方閒在床上躺了一會兒。帳簿合著放在桌角。銅錢在口袋裡,溫度跟體溫一樣。白天在街上它沒反應。在這座宅院裡也沒反應。進門那晚的那一點微熱像臨時掛帳——掛了就不動了,等期末再清。
他起來了。不是睡不著。是想走走。
客院的天井裡月光很好。那棵二十年的樹投下影子,覆蓋面積跟白天一樣。但月光比陽光柔,影子邊緣模糊了一圈。白天是裁切,夜裡是暈染。做帳的人對模糊的邊界沒什麼好感。帳要算就算清楚。但月亮不歸他管。
穿著便鞋走出客院。門沒鎖。
前廳是暗的。月光從天井的角度斜照進來,只夠照亮地面一小塊。畫像看不清了。石獅子比白天矮了一截——視覺效果,不是真的縮水。夜間估值偏差。
往練武場方向走的時候,他聽到了聲音。
不是白天那種一百多人的齊奏。是一個人。
拳聲。間隔穩定。方閒在走廊裡停下來,靠著石柱。練武場在前方十幾米。沒開燈。只有月光。

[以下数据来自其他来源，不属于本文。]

(** * The spare leaf *)

(** The field's comment calls the spare leaf exclusively owned, but CopyInto copies the pointer to it, so
    a tree and its copy that are both written to after the tree was emptied fill the same leaf: the push
    into the copy overwrites the tree's only item. The queue never writes to a copy. *)
Example spare_leaf_shared :
  (let run := '(_, t) ← PushBack ((), 0) (new_tree None); '(_, t) ← PopFront t;
              '(t, c) ← CopyInto t;
              '(_, t) ← PushBack ((), 1) t; '(_, c) ← PushBack ((), 2) c;
              '(x, _) ← Front t; mret x : sto unit nat (option (unit * nat)) in
   fst <$> run []) = Some (Some ((), 2)).
Proof. vm_compute. reflexivity. Qed.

月光下的練武場比白天大。不是面積變了——是沒有人的時候,三十乘二十米的石板地面看起來更空。一百多人站滿的時候覺得剛好。一個人站在中間的時候覺得太大了。做帳的人的判斷是:人不夠多的時候,空間本身就是一種壓力。跟負債率太高的資產負債表一樣——數字都在,但支撐的人不夠。
霍磊站在場中央。
月光把他的影子拉得很長,從腳下一直延伸到石板邊緣。沒穿訓練服,就是客院裡的那套日常衣服。袖子捲到手肘。
出拳。
第一拳。「錘」式。方閒聽出來了——跟今天早上一樣的節奏,間隔零點七秒。石板碎裂的聲音在夜裡被放大了,清脆得像打碎一個空杯子。
第二拳。第三拳。節奏沒變。
第四拳。蓄力。間隔拉長到一點二秒。拳面前方的空氣壓縮扭曲。月光的角度正好——白天看不出來的折射偏移,夜裡很清楚。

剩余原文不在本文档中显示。